Estimated contribution of the EB, STP, and ATP to radial ammonium movement in different zones along the root of WT plants.
(A) Schematic arrangement of apical root zones expressing different combinations of AMT1;2 and AMT1;3 and apoplastic barriers. (B and C) Relative contribution of the EB as well as the ATP and STP in the high-affinity (B) or low-affinity range (C). The root axis is divided into 4 zones based on longitudinal gradients of CSs and patchy or continuous suberin. Calculations on the relative contribution of individual pathways are based on radial transport rates measured in hydroponic experiments (Fig 2 and S2 Table). The red shaded area indicates synergistic action between the EB and STP. Underlying data can be found in S1 Data. AMT, ammonium transporter; ATP, apoplastic transport pathway; CS, Casparian strip; EB, endodermal bypass; STP, symplastic transport pathway; WT, wild-type.
Fig 8.
Interaction between the EB and the STP in a root zone–dependent 15N-labeling assay.
(A) Experimental design for the assessment of root zone–dependent radial transport pathways.
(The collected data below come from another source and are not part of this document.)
(** The announced size leaves room for the three strings. *)
Definition size_ok (size : Z) (n : list Z) (r : cptr) (v : list Z) : Prop :=
  zlen n + 1 + rsize r + zlen v <= size <= INT_MAX.

Lemma rsize_nonneg r : 0 <= rsize r.
Proof. destruct r as [s|]; simpl; [pose proof (zlen_nonneg s)|]; lia. Qed.

Section Items.
Context `{AllocOk}.

Lemma diswui_small v : 0 <= v <= INT_MAX -> encodes (diswui v) (wire_num c_plus v) 0.
Proof. intros. apply diswui_encodes. unfold INT_MAX, UINT_MAX in *. lia. Qed.

Lemma entry_strs n r v op :
  entry_ok n r v op -> cstr n /\ cstr v /\ (forall s, r = Some s -> cstr s).
Proof.
  intros [Hn Hr Hv Hs _]. pose proof (zlen_nonneg n). pose proof (zlen_nonneg v).
  pose proof (rsize_nonneg r). unfold cstr. split; [split; [done|lia]|]. split; [split; [done|lia]|].
  intros s ->. split; [by apply Hr|]. simpl in *. lia.
Qed.

Lemma encode_resource_encodes r :
  (forall s, r = Some s -> cstr s) -> encodes (encode_resource r) (wire_resource r) 0.
Proof.
  intros Hr. unfold encode_resource, wire_resource. destruct r as [s|].
  - apply encodes_seq; [by apply diswui_small|]. apply diswst_encodes. by apply Hr.
  - by apply diswui_small.
Qed.

(** The five writes of an entry. *)
Lemma encode_entry size n r v op :
  0 <= size <= UINT_MAX -> entry_ok n r v op ->
  encodes (diswui size >>? diswst (Some n) >>? encode_resource r >>? diswst (Some v) >>? diswui op)
    (wire_attr size n r v op) 0.
Proof.
  intros Hs He. destruct (entry_strs n r v op He) as (Hn & Hv & Hr). destruct He.
  repeat apply encodes_seq; [by apply diswui_encodes|by apply diswst_encodes|
    by apply encode_resource_encodes|by apply diswst_encodes|by apply diswui_encodes].
Qed.

(** The attribute lists as the wire sees them. *)
Definition attrl_size (a : attrl) : Z :=
  rsize (at_name a) + rsize (at_value a) + rsize (at_resource a).
Definition wire_attrl_item (a : attrl) : list Z :=
  wire_attr (attrl_size a) (default [] (at_name a)) (at_resource a) (default [] (at_value a)) SET.
Definition attrl_ok (a : attrl) : Prop :=
  entry_ok (default [] (at_name a)) (at_resource a) (default [] (at_value a)) SET.

Definition attropl_size (a : attropl) : Z :=
  rsize (ao_name a) + rsize (ao_value a) + rsize (ao_resource a).
Definition wire_attropl_item (a : attropl) : list Z :=
  wire_attr (attropl_size a) (default [] (ao_name a)) (ao_resource a) (default [] (ao_value a)) (ao_op a).
Definition attropl_ok (a : attropl) : Prop :=
  is_Some (ao_name a) /\
  entry_ok (default [] (ao_name a)) (ao_resource a) (default [] (ao_value a)) (ao_op a).

Lemma strlen0_cstr s : nul_free s -> strlen0 (Some s) = zlen s.
Proof. intros. simpl. by rewrite until_nul_id. Qed.

Lemma rsize_default s : rsize s <= zlen (default [] s) + 1.
Proof. destruct s as [s|]; unfold zlen; simpl; unfold zlen; lia. Qed.

Lemma encode_attrl_item_encodes a :
  attrl_ok a -> encodes (encode_attrl_item a) (wire_attrl_item a) 0.
Proof.
  destruct a as [n r v]. unfold attrl_ok, encode_attrl_item, wire_attrl_item, attrl_size. simpl.
  intros Hok. pose proof Hok as [Hn Hr Hv Hs Ho]. unfold INT_MAX in Hs.
  pose proof (rsize_default n). pose proof (rsize_default v). pose proof (rsize_nonneg r).
  pose proof (rsize_nonneg n). pose proof (rsize_nonneg v).
  match goal with |- encodes (diswui ?x >>? _) _ _ =>
    assert (E : x = rsize n + rsize v + rsize r) end.
  { destruct n as [n|], v as [v|], r as [r|]; simpl in *;
      repeat (rewrite until_nul_id by auto); rewrite ?zlen_nil in *;
      zlens; drop_wraps; lia. }
  rewrite E. replace (or_empty n) with (Some (default [] n)) by (by destruct n).
  replace (or_empty v) with (Some (default [] v)) by (by destruct v).
  apply encode_entry; [unfold UINT_MAX; lia|done].
Qed.

Lemma encode_attropl_item_encodes a :
  attropl_ok a -> encodes (encode_attropl_item a) (wire_attropl_item a) 0.
Proof.
  destruct a as [n r v op]. unfold attropl_ok, encode_attropl_item, wire_attropl_item, attropl_size.
  simpl. intros [[n' ->] Hok]. pose proof Hok as [Hn Hr Hv Hs Ho]. unfold INT_MAX in Hs. simpl in *.
  pose proof (rsize_default v). pose proof (rsize_nonneg r). pose proof (rsize_nonneg v).
  pose proof (zlen_nonneg n').
  match goal with |- encodes (diswui ?x >>? _) _ _ =>
    assert (E : x = zlen n' + 1 + rsize v + rsize r) end.
  { destruct v as [v|], r as [r|]; simpl in *;
      repeat (rewrite until_nul_id by auto); rewrite ?zlen_nil in *;
      zlens; drop_wraps; lia. }
  rewrite E. replace (or_empty v) with (Some (default [] v)) by (by destruct v).
  unfold UINT_MAX in *. rewrite (u32_small op) by lia.
  apply encode_entry; [unfold UINT_MAX; lia|done].
Qed.

(** ** Reading entries *)

Lemma decode_resource_decodes r :
  (forall s, r = Some s -> cstr s) ->
  exists bs1 bs2 h, wire_resource r = bs1 ++ bs2 /\ decodes disrui bs1 (h, 0)
    /\ decodes (if negb (i32 h =? 0) then disrst else st_ret (None, 0)) bs2 (r, 0).
Proof.
  intros Hr. unfold wire_resource. destruct r as [s|].
  - exists (wire_num c_plus 1), (wire_str s), 1. split; [done|].
    split; [by apply disrui_decodes|]. apply disrst_decodes. by apply Hr.
  - exists (wire_num c_plus 0), [], 0. split; [by rewrite app_nil_r|].
    split; [by apply disrui_decodes|]. apply decodes_ret.
Qed.

Lemma decode_attrl_item_decodes size n r v op :
  0 <= size <= UINT_MAX -> entry_ok n r v op ->
  decodes decode_attrl_item (wire_attr size n r v op)
    (0, Some (mk_attrl (Some n) r (Some v)), true).
Proof.
  intros Hs He. destruct (entry_strs n r v op He) as (Hn & Hv & Hr). destruct He.
  unfold decode_attrl_item, wire_attr.
  destruct (decode_resource_decodes r Hr) as (b1 & b2 & h & -> & D1 & D2). rewrite <- !app_assoc.
  rewrite alloc_ok by (unfold ALLOC_MAX, SIZEOF_ATTRL; lia). cbn [negb].
  eapply decodes_bind; [by apply disrui_decodes|]. cbn [Z.eqb negb].
  eapply decodes_bind; [by apply disrst_decodes|]. cbn [Z.eqb negb].
  eapply decodes_bind; [exact D1|]. cbn [Z.eqb negb].
  eapply decodes_bind; [exact D2|]. cbn [Z.eqb negb].
  eapply decodes_bind; [by apply disrst_decodes|]. cbn [Z.eqb negb].
  by eapply decodes_last; [by apply disrui_decodes|].
Qed.

Lemma decode_attropl_item_decodes size n r v op :
  0 <= size <= UINT_MAX -> entry_ok n r v op ->
  decodes decode_attropl_item (wire_attr size n r v op)
    (0, Some (mk_attropl (Some n) r (Some v) op), true).
Proof.
  intros Hs He. destruct (entry_strs n r v op He) as (Hn & Hv & Hr). destruct He.
  unfold decode_attropl_item, wire_attr.
  destruct (decode_resource_decodes r Hr) as (b1 & b2 & h & -> & D1 & D2). rewrite <- !app_assoc.
  rewrite alloc_ok by (unfold ALLOC_MAX, SIZEOF_ATTROPL; lia). cbn [negb].
  eapply decodes_bind; [by apply disrui_decodes|]. cbn [Z.eqb negb].
  eapply decodes_bind; [by apply disrst_decodes|]. cbn [Z.eqb negb].
  eapply decodes_bind; [exact D1|]. cbn [Z.eqb negb].
  eapply decodes_bind; [exact D2|]. cbn [Z.eqb negb].
  eapply decodes_bind; [by apply disrst_decodes|]. cbn [Z.eqb negb].
  by eapply decodes_last; [by apply disrui_decodes|].
Qed.

(** *** The server's form *)

(** A string stored behind [p] in a block that is zero from there on. *)
Lemma read_piece_decodes p k dl s :
  zlen s <= dl -> dl <= k -> zlen s < k -> dl <= INT_MAX ->
  decodes (read_piece (p ++ zeros k) (zlen p) dl) (wire_str s)
    (0, (p ++ s ++ [c_nul]) ++ zeros (k - (zlen s + 1)), zlen s + 1).
Proof.
  intros Hs Hd Hk Hm. pose proof (zlen_nonneg s). unfold read_piece.
  rewrite zlen_app, zlen_zeros by lia. replace (zlen p + k - zlen p) with k by lia.
  eapply decodes_last; [by apply disrfcs_decodes|]. cbn [Z.eqb negb].
  unfold st_lift, st_bind, st_ret.
  rewrite mem_write_app by (rewrite zlen_zeros; lia). rewrite drop_zeros by lia.
  rewrite <- zlen_app, app_assoc.
  rewrite mem_write_app by (rewrite zlen_zeros, zlen_cons, zlen_nil by lia; lia).
  simpl length. rewrite (drop_zeros [c_nul]) by (unfold zlen in *; simpl; lia).
  replace (k - zlen s - zlen [c_nul]) with (k - (zlen s + 1)) by (unfold zlen; simpl; lia).
  by rewrite <- !app_assoc.
Qed.

Definition rdata (r : cptr) : list Z := match r with Some s => s ++ [c_nul] | None => [] end.

Lemma zlen_rdata r : zlen (rdata r) = rsize r.
Proof. destruct r as [s|]; [|done]. unfold rdata, rsize. by rewrite zlen_app. Qed.

(** The structure [decode_DIS_svrattrl] builds for an entry. *)
Definition svr_of (size : Z) (n : list Z) (r : cptr) (v : list Z) (op : Z) : svrattrl :=
  mk_svrattrl (i32 (SIZEOF_SVRATTRL + size + 2)) (zlen n + 1) (rsize r) (zlen v + 1) 0
    (match r with Some _ => Some (zlen n + 1) | None => None end)
    (Some (zlen n + 1 + rsize r)) op
    (((n ++ [c_nul]) ++ rdata r) ++ (v ++ [c_nul]) ++
     zeros (size + 2 - (zlen n + 1) - rsize r - (zlen v + 1))).

Lemma svr_of_strings size n r v op :
  entry_ok n r v op ->
  al_name_str (svr_of size n r v op) = Some n /\ al_resc_str (svr_of size n r v op) = r
  /\ al_value_str (svr_of size n r v op) = Some v.
Proof.
  intros [Hn Hr Hv _ _]. unfold al_name_str, al_resc_str, al_value_str, al_string, svr_of. simpl.
  split; [|split].
  - rewrite drop_0, <- !app_assoc. by apply cstring_app.
  - destruct r as [s|]; [|done]. simpl. rewrite <- !app_assoc.
    rewrite (app_assoc n [c_nul]), drop_app_length'; [|rewrite length_app; unfold zlen; simpl; lia].
    apply cstring_app. by apply Hr.
  - rewrite drop_app_length'; [rewrite <- app_assoc; by apply cstring_app|].
    pose proof (zlen_rdata r). rewrite !length_app. unfold zlen in *. simpl. lia.
Qed.

(** The value and the operation, once the name and resource are in place. *)
Lemma decode_value_decodes p k dl v op size rn resc voff :
  zlen v <= dl -> dl <= k -> zlen v < k -> dl <= INT_MAX -> zlen v < INT_MAX ->
  0 <= op <= UINT_MAX -> voff = zlen p ->
  decodes (let* (rc, data, valln) := read_piece (p ++ zeros k) voff dl in
           if negb (rc =? 0) then st_ret (rc, None, true)
           else
             let* (op, rc) := disrui in
             if negb (rc =? 0) then st_ret (rc, None, true)
             else st_ret (0, Some (mk_svrattrl size rn (zlen p - rn) (i32 valln) 0
                                      resc (Some voff) op data), true))
    (wire_str v ++ wire_num c_plus op)
    (0, Some (mk_svrattrl size rn (zlen p - rn) (zlen v + 1) 0 resc (Some voff) op
                (p ++ (v ++ [c_nul]) ++ zeros (k - (zlen v + 1)))), true).
Proof.
  intros Hv Hd Hk Hm Hi Ho ->. pose proof (zlen_nonneg v). unfold INT_MAX in *.
  eapply decodes_bind; [by apply read_piece_decodes|]. cbn [Z.eqb negb].
  eapply decodes_last; [by apply disrui_decodes|]. cbn [Z.eqb negb].
  rewrite i32_small by lia. by rewrite <- !app_assoc.
Qed.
Plants were placed in a way that root segments of different lengths were in contact with 15NH4+, while shoots were placed on the N-free upper compartment. (B) Correlation between “labeled root length” and “labeled elongated cell number.” (C) 15N contents in shoots resulting from exposure of indicated root segments to 15NH4+. All plants were precultured on one-half MS agar with 1 mM nitrate for 5 d, then on N-free medium for 3 d before transfer to horizontally split agar plates with 4 mM 15NH4+ in the bottom segment. Values were normalized to labeled root length. Bars represent means ± SE (n = 6–9 biological replicates). Significant differences are indicated by different letters at p < 0.05 according to Tukey’s test. Underlying data can be found in S1 Data. EB, endodermal bypass; N, nitrogen; 15NH4+, 15N-labeled ammonium, one-half MS, half-strength Murashige and Skoog basal salt mixture; STP, symplastic transport pathway.